Livro de Poesias "Alegre Vômito", de Raul Machado


-Já está a venda o primeiro livro de poesias do nosso integrante arteiro!

-Para maiores informações, ou para adquiri-lo, entre no site da editora: www.editorazouk.com.br

-Ou diretamente pelo email do Arterizar: coletivoarterizar@yahoo.com.br

-Em breve informações sobre o lançamento.

Abraços!

segunda-feira, 19 de julho de 2010

Arterizando / Divulgações

*Conto, de Raul Machado

O Culpado


Um relógio manchado de sangue apita no ouvido. Desperta perto demais de mim. O sangue me lembra a cena, me lembra o que fiz ontem à noite. Não consigo voltar a dormir. Está tudo perto demais de mim.

Levanto-me em direção ao banheiro. Preciso descarregar algo. Talvez eu consiga cagar minha alma.

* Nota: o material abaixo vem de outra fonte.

(** C9: [get_multi(skip, limit)] with [skip >= 0] and [limit > 0] returns
    the records at positions [skip], [skip + 1], ... of the stored array,
    in storage (insertion) order, at most [limit] of them, and nothing
    when [skip] is at or beyond the number of records. *)
Theorem get_multi_slice :
  forall (data : list item) (skip limit : Z), 0 <= skip -> 0 < limit ->
  exists r, FileCRUD.get_multi skip limit data = Ok (r, data) /\
    r = take (Z.to_nat limit) (drop (Z.to_nat skip) data) /\
    length r = Nat.min (Z.to_nat limit) (length data - Z.to_nat skip) /\
    (length r <= Z.to_nat limit)%nat /\
    (forall (i : nat) (x : item), r !! i = Some x -> data !! (Z.to_nat skip + i)%nat = Some x) /\
    (Z.of_nat (length data) <= skip -> r = []).
Proof.
  intros data skip limit Hs Hl.
  exists (take (Z.to_nat limit) (drop (Z.to_nat skip) data)).
  split.
  { unfold FileCRUD.get_multi, FileCRUD.bind, FileCRUD.read_data, FileCRUD.ret.
    rewrite py_slice_nonneg by lia. reflexivity. }
  split; [reflexivity|].
  split; [rewrite length_take, length_drop; reflexivity|].
  split; [rewrite length_take; lia|].
  split.
  - intros i x Hx. apply lookup_take_Some in Hx as [Hx _].
    rewrite lookup_drop in Hx. exact Hx.
  - intros Hge. rewrite drop_ge by lia. apply take_nil.
Qed.

Lemma get_multi_slice_witness :
  0 <= 1 /\ 0 < 2 /\
  exists r, FileCRUD.get_multi 1 2 [new_record book_a 1; new_record book_b 2] =
              Ok (r, [new_record book_a 1; new_record book_b 2]) /\
    r = take (Z.to_nat 2) (drop (Z.to_nat 1) [new_record book_a 1; new_record book_b 2]) /\
    length r = Nat.min (Z.to_nat 2) (length [new_record book_a 1; new_record book_b 2] - Z.to_nat 1) /\
    (length r <= Z.to_nat 2)%nat /\
    (forall (i : nat) (x : item), r !! i = Some x ->
       [new_record book_a 1; new_record book_b 2] !! (Z.to_nat 1 + i)%nat = Some x) /\
    (Z.of_nat (length [new_record book_a 1; new_record book_b 2]) <= 1 -> r = []).
Proof.
  split; [lia|]. split; [lia|].
  apply get_multi_slice; lia.
Defined.

Lemma set_field_id_free {A} (k : string) (f : A -> json) (o : option (option A)) :
  k <> "id" -> "id" ∉ (set_field k f o).*1.
Proof. intros Hk. destruct o; simpl; set_solver. Qed.

Lemma update_payload_no_id (u : BookUpdate) :
  model_dump_exclude_unset u !! "id" = None.
Proof.
  unfold model_dump_exclude_unset. apply not_elem_of_list_to_map_1.
  rewrite !fmap_app.
  repeat (apply not_elem_of_app; split); apply set_field_id_free; discriminate.
Qed.

Lemma dict_merge_lookup (a b : item) (k : string) :
  dict_merge a b !! k = match b !! k with Some v => Some v | None => a !! k end.
Proof.
  unfold dict_merge. rewrite lookup_union.
  destruct (b !! k), (a !! k); reflexivity.
Qed.

Lemma id_matches_same (a b : item) (id : Z) :
  a !! "id" = b !! "id" -> id_matches a id = id_matches b id.
Proof. unfold id_matches. intros ->. reflexivity. Qed.

Lemma find_index_lookup (id : Z) (data : list item) :
  forall idx it, FileCRUD.find_index id data = Ok (Some (idx, it)) -> data !! idx = Some it.
Proof.
  induction data as [|x rest IH]; intros idx it H; cbn [FileCRUD.find_index] in H.
  - discriminate.
  - destruct (id_matches x id) as [[]|] eqn:Hm; simpl in H.
    + injection H as <- <-. reflexivity.
    + destruct (FileCRUD.find_index id rest) as [[[i y]|]|] eqn:E; simpl in H;
        try discriminate.
      injection H as <- <-. simpl. apply IH. reflexivity.
    + discriminate.
Qed.

Lemma find_index_insert (id : Z) (data : list item) (r : item) :
  forall idx it, FileCRUD.find_index id data = Ok (Some (idx, it)) ->
  r !! "id" = it !! "id" ->
  FileCRUD.find_index id (<[idx := r]> data) = Ok (Some (idx, r)).
Proof.
  induction data as [|x rest IH]; intros idx it H Hr; cbn [FileCRUD.find_index] in H.
  - discriminate.
  - destruct (id_matches x id) as [[]|] eqn:Hm; simpl in H.
    + injection H as <- <-. change (<[0%nat:=r]> (x :: rest)) with (r :: rest).
      cbn [FileCRUD.find_index].
      rewrite (id_matches_same r x id Hr), Hm. reflexivity.
    + destruct (FileCRUD.find_index id rest) as [[[i y]|]|] eqn:E; simpl in H;
        try discriminate.
      injection H as <- <-. change (<[S i:=r]> (x :: rest)) with (x :: <[i:=r]> rest).
      cbn [FileCRUD.find_index]. rewrite Hm. simpl. rewrite (IH i y eq_refl Hr). reflexivity.
    + discriminate.
Qed.

Lemma update_unfold (id : Z) (u : BookUpdate) (data : list item) :
  FileCRUD.update id u data =
  match FileCRUD.find_index id data with
  | Ok (Some (idx, it)) =>
      Ok (Some (dict_merge it (model_dump_exclude_unset u)),
          <[idx := dict_merge it (model_dump_exclude_unset u)]> data)
  | Ok None => Ok (None, data)
  | Raise e => Raise e
  end.
Proof.
  unfold FileCRUD.update, FileCRUD.bind, FileCRUD.read_data, FileCRUD.lift,
    FileCRUD.write_data, FileCRUD.ret.
  destruct (FileCRUD.find_index id data) as [[[]|]|]; reflexivity.
Qed.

Não vejo nada. Meu banheiro escurece. Antes de chegar, caio no chão e desapareço de minha casa. Não há mais nada perto de mim. Desespero.

Creio estar sonhando. O sangue escorre nos meus olhos, o sangue não é meu. Busco caminhar entre uma névoa forte, tateando paredes de pedra, brinquedos de crianças, sapatos furados e placas sem indicação. A neblina me faz lembrar a serra onde conheci uma menina. Não sei onde estou. Faz frio, mas estou nu.

Não vejo minhas mãos, não vejo meu corpo. Branco como nuvem, misturo-me ao cenário. Sou aquela placa, aquela parede, aquele sapato. Não sou nada. O sangue que antes me pesava a pálpebra agora aparece jorrando, diante de mim, em bonita fonte que parece estar no centro de alguma praça. Uma moça nua de costas admira a cena. Tento alcançá-la.

Acordo. Vejo a lâmpada da minha sala de casa. Ao meu lado o banheiro. O coração faz baterias de carnaval em meu peito. Preciso levantar. Limpar o sangue. Limpar a consciência já não é mais possível.

Não consigo. Os sonhos me invadem a realidade. Não consigo dormir. Não consigo acordar. Não há luta. Há apropriação. Pesadelos. Não consigo mais. Fecho os olhos. E o sangue? E meu passado? Preciso fugir.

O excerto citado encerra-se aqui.